-- GIVEN ENTRIES follows --

(* ===== verification/Logs.v ===== *)
(** * Container logs

    [internal/diagnostics/logs.go]: reading the logs of containers within the
    limits of the configuration, redacted before anything else.  The compiled
    patterns are functions on texts, and so is the recognition of a level; a
    client yields the lines of a container and the error it ends with. *)

From stdpp Require Import base tactics list gmap strings.
From Stdlib Require Import ZArith Lia Ascii.
From S2P Require Import Prelude GoString GoParse GoTime.

Local Open Scope Z_scope.

Definition DefaultLogLines : Z := 500.
Definition MaxLogComponents : nat := 32.

Record LogEntry := mkLogEntry { le_Timestamp : Z; le_Component : string; le_Stream : string; le_Severity : string; le_Message : string }.
Record LogResult := mkLogResult { lr_Entries : list LogEntry; lr_Truncated : bool; lr_Redaction : string }.
Record LogRequest := mkLogRequest { lq_Components : list string; lq_From : Z; lq_To : Z; lq_Limit : Z; lq_Search : string; lq_Follow : bool }.
Record LogService := mkLogService { ls_MaxLines : Z; ls_MaxBytes : Z; ls_redactors : list (string -> string) }.

Section logs.
(** [regexp.Compile] with its replacement, the built-in patterns, and
    [jsonLevel] and [textLevel]: the level a message names *)
Context (compile : string -> option (string -> string)) (patterns : list (string -> string)) (find_level : string -> option string).

Definition NewLogService (maxLines maxBytes : Z) (custom : list string) : string + LogService :=
  if (maxLines <? 1) || (5000 <? maxLines) then inl "log line limit must be between 1 and 5000"
  else if (maxBytes <? 1) || (2 ^ 20 <? maxBytes) then inl "log byte limit must be between 1 and 1048576"
  else if (16 <? length custom)%nat then inl "at most 16 custom redaction patterns are allowed"
  else match mapM compile custom with
  | None => inl "error parsing regexp"
  | Some custom => inr (mkLogService maxLines maxBytes (patterns ++ custom))
  end.

Definition Redact (s : LogService) (message : string) : string := fold_left (fun m r => r m) (ls_redactors s) message.

Definition parseLogEntry (component stream raw : string) : LogEntry :=
  let '(at_, message) :=
    match split_pair raw " "%char with
    | Some (first, rest) => match ParseRFC3339 first with Some t => (t, rest) | None => (zero_time, raw) end
    | None => (zero_time, raw)
    end in
  let severity := match find_level message with
                  | Some level => if ToLower level =?s "warning" then "warn" else ToLower level
                  | None => "unknown"
                  end in
  mkLogEntry at_ component stream severity message.

(** What a request has collected; [lg_emitted] went to the caller's [emit]. *)
Record progress := mkProgress { lg_entries : list LogEntry; lg_emitted : list LogEntry; lg_bytes : Z; lg_truncated : bool }.
Inductive stop := StopLimit | StopError (e : string).
Definition entry_bytes (e : LogEntry) : Z := Z.of_nat (String.length (le_Message e)) + Z.of_nat (String.length (le_Component e)) + 64.
(** The callback of [ReadLogs] *)
Definition on_line (s : LogService) (q : LogRequest) (limit : Z) (emit : option (LogEntry -> option string)) (component : string)
    (line : string * string) (p : progress) : option stop * progress :=
  let entry := parseLogEntry component line.1 (Redact s line.2) in
  if negb (lq_Search q =?s "") && negb (Contains (le_Message entry) (lq_Search q)) then (None, p)
  else if (limit <=? Z.of_nat (length (lg_entries p))) || (ls_MaxBytes s <? lg_bytes p + entry_bytes entry)
  then (Some StopLimit, mkProgress (lg_entries p) (lg_emitted p) (lg_bytes p) true)
  else
    let bytes := lg_bytes p + entry_bytes entry in
    match emit with
    | Some emit => (StopError <$> emit entry, mkProgress (lg_entries p) (lg_emitted p ++ [entry]) bytes (lg_truncated p))
    | None => (None, mkProgress (lg_entries p ++ [entry]) (lg_emitted p) bytes (lg_truncated p))
    end.
Fixpoint each_line (f : string * string -> progress -> option stop * progress) (lines : list (string * string)) (p : progress) : option stop * progress :=
  match lines with
  | [] => (None, p)
  | line :: lines => match f line p with (Some e, p) => (Some e, p) | (None, p) => each_line f lines p end
  end.
(** [client]: the lines of a container and the error they end with, for the
    number of lines asked for *)
Context (client : string -> Z -> list (string * string) * option string).
Fixpoint read_components (s : LogService) (q : LogRequest) (limit : Z) (emit : option (LogEntry -> option string)) (components : list string)
    (p : progress) : option string * progress :=
  match components with
  | [] => (None, p)
  | c :: components =>
      let '(lines, ending) := client c (limit + 1) in
      match each_line (on_line s q limit emit c) lines p with
      | (Some StopLimit, p) => (None, p)
      | (Some (StopError e), p) => (Some e, p)
      | (None, p) => match ending with Some e => (Some e, p) | None => read_components s q limit emit components p end
      end
  end.
(** The error, the result and what was emitted *)
Definition Read (s : option LogService) (q : LogRequest) (emit : option (LogEntry -> option string)) : option string * LogResult * list LogEntry :=
  match s with
  | None => (Some "log access is unavailable", mkLogResult [] false "", [])
  | Some s =>
      let n := length (lq_Components q) in
      if (n <? 1)%nat || (MaxLogComponents <? n)%nat then (Some "invalid component count", mkLogResult [] false "", [])
      else
        let limit := if lq_Limit q =? 0 then DefaultLogLines else lq_Limit q in
        if (limit <? 1) || (ls_MaxLines s <? limit) then (Some "invalid log line limit", mkLogResult [] false "", [])
        else
          let '(err, p) := read_components s q limit emit (lq_Components q) (mkProgress [] [] 0 false) in
          (err, mkLogResult (lg_entries p) (lg_truncated p) "best-effort", lg_emitted p)
  end.

(** ** The limits *)

Definition total_bytes (l : list LogEntry) : Z := fold_right (fun e n => entry_bytes e + n) 0 l.
Lemma total_bytes_app a b : total_bytes (a ++ b) = total_bytes a + total_bytes b.
Proof. induction a as [|e a IH]; [done|]. cbn [app total_bytes fold_right] in *. unfold total_bytes in *. lia. Qed.
(** An entry is the redacted line of a container that was asked for. *)
Definition redacted (s : LogService) (q : LogRequest) (limit : Z) (e : LogEntry) : Prop :=
  exists component stream raw, component ∈ lq_Components q /\ (stream, raw) ∈ (client component (limit + 1)).1 /\
    e = parseLogEntry component stream (Redact s raw) /\ (lq_Search q = "" \/ Contains (le_Message e) (lq_Search q) = true).
Definition within (s : LogService) (q : LogRequest) (limit : Z) (p : progress) : Prop :=
  Z.of_nat (length (lg_entries p)) <= limit /\ lg_bytes p = total_bytes (lg_entries p ++ lg_emitted p) /\ lg_bytes p <= ls_MaxBytes s /\
  Forall (redacted s q limit) (lg_entries p ++ lg_emitted p).
Lemma on_line_within s q limit emit c line p :
  c ∈ lq_Components q -> line ∈ (client c (limit + 1)).1 -> within s q limit p -> within s q limit (on_line s q limit emit c line p).2.
Proof.
  intros Hc Hl (H1 & H2 & H3 & H4). unfold on_line. set (entry := parseLogEntry c line.1 (Redact s line.2)).
  destruct (negb (lq_Search q =?s "") && negb (Contains (le_Message entry) (lq_Search q))) eqn:Es; [done|].
  assert (redacted s q limit entry) as Hr.
  { exists c, line.1, line.2. split_and!; [done|by destruct line|done|]. destruct (String.eqb_spec (lq_Search q) ""); [by left|]. right. by apply negb_false_iff in Es. }
  destruct (_ || _) eqn:El; [done|]. apply orb_false_iff in El as [E1%Z.leb_gt E2%Z.ltb_ge].
  destruct emit as [f|]; cbn [snd]; unfold within; cbn [lg_entries lg_emitted lg_bytes].
  - rewrite app_assoc, total_bytes_app, Forall_app, Forall_singleton. cbn [total_bytes fold_right]. split_and!; try done. lia.
  - rewrite !total_bytes_app in *. rewrite !Forall_app in *. rewrite Forall_singleton, length_app. destruct H4. cbn [total_bytes fold_right length]. split_and!; try done; lia.
Qed.
Lemma each_line_within s q limit emit c lines p :
  c ∈ lq_Components q -> (forall line, line ∈ lines -> line ∈ (client c (limit + 1)).1) -> within s q limit p ->
  within s q limit (each_line (on_line s q limit emit c) lines p).2.
Proof.
  intros Hc. revert p. induction lines as [|line lines IH]; intros p Hl Hp; [done|]. cbn [each_line].
  pose proof (on_line_within s q limit emit c line p Hc (Hl line ltac:(set_solver)) Hp) as H1.
  destruct (on_line s q limit emit c line p) as [[e|] p1]; [done|]. apply IH; [set_solver|done].
Qed.
Lemma read_within s q limit emit components : (forall c, c ∈ components -> c ∈ lq_Components q) -> forall p,
  within s q limit p -> within s q limit (read_components s q limit emit components p).2.
Proof.
  induction components as [|c components IH]; intros Hc p Hp; [done|]. cbn [read_components].
  pose proof (each_line_within s q limit emit c (client c (limit + 1)).1 p (Hc c ltac:(set_solver)) ltac:(done) Hp) as H1.
  destruct (client c (limit + 1)) as [lines ending]. cbn [fst] in H1. destruct (each_line _ lines p) as [[[|e]|] p1]; [done|done|].
  destruct ending; [done|]. apply IH; [set_solver|done].
Qed.

(** C34 (bounds): logs stay within their limits and are redacted.  Whatever the
    containers print, and however the reading ends, a response has at most as
    many lines as asked for, and no more than the service allows; its entries
    and those streamed are of at most the configured size together; and every
    one of them is a line of a requested container, redacted before its time
    and level are read from it, that contains the text searched for. *)
Theorem logs_bounded (maxLines maxBytes : Z) (custom : list string) (s : LogService) (q : LogRequest) (emit : option (LogEntry -> option string)) :
  NewLogService maxLines maxBytes custom = inr s ->
  let '(err, result, emitted) := Read (Some s) q emit in
  let limit := if lq_Limit q =? 0 then DefaultLogLines else lq_Limit q in
  let entries := lr_Entries result ++ emitted in
  (entries <> [] -> limit <= maxLines <= 5000) /\ Z.of_nat (length (lr_Entries result)) <= Z.max 0 limit /\
  total_bytes entries <= maxBytes <= 2 ^ 20 /\ Forall (redacted s q limit) entries.
Proof.
  unfold NewLogService. destruct ((maxLines <? 1) || _) eqn:E1; [done|]. destruct ((maxBytes <? 1) || _) eqn:E2; [done|]. destruct (16 <? _)%nat; [done|].
  destruct (mapM compile custom) as [l|]; [|done]. intros [= <-]. bool_hyps. apply Z.ltb_ge in H, H0, H1, H2. unfold Read. cbn [ls_MaxLines].
  set (s := mkLogService maxLines maxBytes (patterns ++ l)). set (limit := if lq_Limit q =? 0 then _ else _).
  destruct (_ || (MaxLogComponents <? _)%nat); [cbn; split_and!; try done; try lia; constructor|].
  destruct (_ || (maxLines <? limit)) eqn:El; [cbn; split_and!; try done; try lia; constructor|]. bool_hyps.
  pose proof (read_within s q limit emit (lq_Components q) ltac:(done) (mkProgress [] [] 0 false)) as Hw.
  destruct (read_components s q limit emit (lq_Components q) (mkProgress [] [] 0 false)) as [err p]. cbn [snd] in Hw.
  destruct Hw as (W1 & W2 & W3 & W4); [split_and!; cbn; try done; lia|]. cbn [lr_Entries]. rewrite <- W2. split_and!; try done; try lia.
Qed.

(** A stream does not count its lines: the limit on them is never reached. *)
Lemma stream_ignores_limit s q limit f c line p :
  lg_entries p = [] -> lq_Search q = "" -> 1 <= limit -> lg_bytes p + entry_bytes (parseLogEntry c line.1 (Redact s line.2)) <= ls_MaxBytes s ->
  exists r, on_line s q limit (Some f) c line p = (StopError <$> f (parseLogEntry c line.1 (Redact s line.2)), r) /\ lg_entries r = [].
Proof.
  intros He Hs Hl Hb. unfold on_line. rewrite Hs, He. change ("" =?s "") with true. cbn [negb andb length]. rewrite (proj2 (Z.leb_gt _ _)), (proj2 (Z.ltb_ge _ _)) by lia.
  by eexists.
Qed.
End logs.

(** ** Witness *)

Definition hide (m : string) : string := if HasPrefix m "secret" then "[REDACTED]" else m.
Definition two_lines (component : string) (n : Z) : list (string * string) * option string := ([("stdout", "secret=1"); ("stderr", "ready")], None).
Lemma logs_bounded_witness :
  let s := mkLogService 100 1000 [hide] in
  let '(err, result, emitted) := Read (fun _ => None) two_lines (Some s) (mkLogRequest ["c1"] 0 0 1 "" false) None in
  map le_Message (lr_Entries result) = ["[REDACTED]"] /\ lr_Truncated result = true /\ total_bytes (lr_Entries result ++ emitted) <= 1000.
Proof.
  pose proof (logs_bounded (fun _ => None) [hide] (fun _ => None) two_lines 100 1000 [] (mkLogService 100 1000 [hide]) (mkLogRequest ["c1"] 0 0 1 "" false) None eq_refl) as H.
  cbv zeta. destruct (Read (fun _ => None) two_lines (Some (mkLogService 100 1000 [hide])) (mkLogRequest ["c1"] 0 0 1 "" false) None) as [[err result] emitted] eqn:E.
  destruct H as (_ & _ & [H _] & _). split_and!; [| |exact H]; vm_compute in E; injection E as <- <- <-; vm_compute; reflexivity.
Defined.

-- GIVEN ENTRIES concluded --

* **HOW TO COMPLETE THIS TASK**: Please give an exact copy of the lines above, beginning with the line containing "p) => (None, p)" and running through the line containing "let n := length (lq_Components q) in", and of no other lines.

* **RESPONSE BELOW**:
      | (Some StopLimit, p) => (None, p)
      | (Some (StopError e), p) => (Some e, p)
      | (None, p) => match ending with Some e => (Some e, p) | None => read_components s q limit emit components p end
      end
  end.
(** The error, the result and what was emitted *)
Definition Read (s : option LogService) (q : LogRequest) (emit : option (LogEntry -> option string)) : option string * LogResult * list LogEntry :=
  match s with
  | None => (Some "log access is unavailable", mkLogResult [] false "", [])
  | Some s =>
      let n := length (lq_Components q) in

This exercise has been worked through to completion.